I've been looking for a Cavapoo (Caviler King Charles Spaniel X Poodle) and have determined that most, if not all, are from puppy mills. I've found one or two breeders a few hours away, that say they're not a puppy mill, (of course I would visit to find out for sure) but thousands of $$$$ for one.

Also one breeder told me that the puppy needs to be let out every hour, and 2-3 times overnight, which is too much. I need to sleep when I go to bed.

I think my best option is to find an adult that the owner no longer can keep. A toy poodle would be adorable too and an equal choice.

The only reason why puppy mills continue to stay in business is that when someone is looking for a puppy they don't do the research to determine if it's a legitimate breeder, and not a puppy mill.
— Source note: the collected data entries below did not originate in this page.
(** C7. [debugPrintFloat] on (3.14159, 3) makes exactly the calls that spell
    "3.141": each digit of the fraction is cut off, not rounded, though the
    next digit is 5. On (42.718, 0) it makes exactly the calls that spell
    "42" and none for a decimal point. Once drained these are the bytes
    sent. *)
Theorem print_float_examples (m : machine) :
  debugPrintFloat (float_literal 314159 100000) 3 m
  = emit_all (list_ascii_of_string "3.141") m
  /\ debugPrintFloat (float_literal 42718 1000) 0 m
     = emit_all (list_ascii_of_string "42") m
  /\ transmitted (exec (debugPrintFloat (float_literal 314159 100000) 3 ;; drain 5)%cmd started)
     = list_ascii_of_string "3.141"
  /\ transmitted (exec (debugPrintFloat (float_literal 42718 1000) 0 ;; drain 5)%cmd started)
     = list_ascii_of_string "42"
  /\ transmitted (exec (debugPrintFloat (float_literal 314159 100000) 4 ;; drain 6)%cmd started)
     = list_ascii_of_string "3.1415".
Proof.
  repeat split; try (vm_compute; reflexivity); run_emits.
Qed.

(** * Further properties *)

(** ** The ring buffer as a bounded queue *)

Lemma exec_seq {St} (a b : M St unit) s :
  exec (a ;; b)%cmd s = exec b (exec a s).
Proof. unfold exec, bind. destruct (a s) as [[] s1]. reflexivity. Qed.

Lemma exec_run_get SIZE rest buf :
  exec (run_calls SIZE (Get :: rest)) buf
  = exec (run_calls SIZE rest) (exec (debug_buffer_get SIZE) buf).
Proof.
  unfold exec. simpl. unfold bind.
  destruct (debug_buffer_get SIZE buf) as [r b1]. cbn [snd].
  destruct (run_calls SIZE rest b1) as [out b2]. reflexivity.
Qed.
It only takes a few google searches and some reading to find out.

I believe most people would not buy from a puppy mill with full knowledge of how the dogs are treated, but they see the pictures of the adorable puppies online, and are too quick to decide to get the puppy, and many places will ship the puppy to the purchaser, who then will never know what environment the puppy came from.

It's important no matter how much someone "wants or needs" that puppy to completely be confident that the puppy is coming from a kind and caring breeder who raises the puppies in their house. I thinks it's also selfish to ignore the red flags indicating it's a puppy mill.


----------



## robin416 (Sep 8, 2013)

I'll admit, I had to see what the heck a Cavapoo is. 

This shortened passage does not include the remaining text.